Instructions to follow | From the records below, transcribe exactly the lines that begin at the line with "that is its" and end at the line with "Three computations are", both included.

Given data |
(** * Feedback-loop hiring simulation: a shallow embedding and its properties

    The development follows [src/app/utils.py], [src/app/metrics.py] and
    [src/app/simulation.py].

    Number model.  A finite Python float is the rational ([Q]) that is its
    exact value, and numeric equality is [Qeq] ([==]).  The parameters and
    the draws are finite; NaN and infinite inputs are outside the model.

    Three computations are modelled in IEEE binary64, operation by
    operation, because what they decide depends on the rounding:
    - the HR score [final_score] and its comparisons (eligibility, ranking),
      on [pyfloat], which has the infinities and NaN an overflow can make;
    - the capacity cap [int(hiring_capacity * len(applicant_records))],
      with the [OverflowError] of [int()] on an infinite product;
    - the metrics of [compute_iteration_metrics]: the rates, the
      differences and [round(x, 6)], which returns the double nearest to
      the rounded decimal.
    [b64_round] is the rounding to the nearest binary64 number, ties to
    even, with the subnormal range; the sign of zero is not modelled
    ([-0.0] and [0.0] are equal as numbers).  A parameter or a skill enters
    these computations through [py_float]: itself when it is a double, else
    the nearest double, so that a parameter written [58 # 100] stands for
    the Python float [0.58].

    The remaining arithmetic (the exposure blend, the two feedback updates,
    the preference noise) is idealised to be exact: each result goes
    through [clamp] and is only compared afterwards.

    Runtime model.  Three pieces of the Python runtime are not part of the
    repository and are taken as parameters or modelled from their documented
    behaviour:
    - [math.log2] is a parameter [log2 : Q -> Q]; its domain error on
      non-positive arguments is explicit in [math_log2];
    - [random.Random] is an interface ([PRNG]) with a seeding function and
      the two draws the code uses, [random()] and [gauss(mu, sigma)];
    - [list.sort(key=..., reverse=True)] is modelled as CPython does it:
      reverse, stable ascending sort, reverse. *)

From Stdlib Require Import ZArith QArith Qround Qabs Qpower Lqa Lia List
  Sorting.Sorted Sorting.Permutation.
From stdpp Require Import base gmap strings list fin_maps sorting.

Local Open Scope Q_scope.

(** ** Rational helpers *)

(** [x < y] on floats, as a boolean. *)
Definition Qltb (x y : Q) : bool :=
  match Qcompare x y with Lt => true | _ => false end.

(** [x >= y] on floats, as a boolean. *)
Definition Qgeb (x y : Q) : bool := Qle_bool y x.

(** Python's [int(x)] on a float: truncation toward zero. *)
Definition py_int (x : Q) : Z := Z.quot (Qnum x) (Zpos (Qden x)).

(** Round to the nearest integer, ties to the even neighbour. *)
Definition round_half_even (x : Q) : Z :=
  let f := Qfloor x in
  match Qcompare (x - inject_Z f) (1 # 2) with
  | Lt => f
  | Gt => (f + 1)%Z
  | Eq => if Z.even f then f else (f + 1)%Z
  end.

(** The decimal with [ndigits] fractional digits nearest to the exact value
    of [x], ties to even: the digits [round(x, ndigits)] works with. *)
Definition round_decimal (x : Q) (ndigits : nat) : Q :=
  let scale := (10 ^ Z.of_nat ndigits)%Z in
  inject_Z (round_half_even (x * inject_Z scale)) / inject_Z scale.

(** Python's two-argument [max(a, b)]: [b] only when it is strictly greater. *)
Definition py_max (a b : Q) : Q := if Qltb a b then b else a.

(** Python's two-argument [min(a, b)]: [b] only when it is strictly smaller. *)
Definition py_min (a b : Q) : Q := if Qltb b a then b else a.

Answer area |
    Number model.  A finite Python float is the rational ([Q]) that is its
    exact value, and numeric equality is [Qeq] ([==]).  The parameters and
    the draws are finite; NaN and infinite inputs are outside the model.

    Three computations are modelled in IEEE binary64, operation by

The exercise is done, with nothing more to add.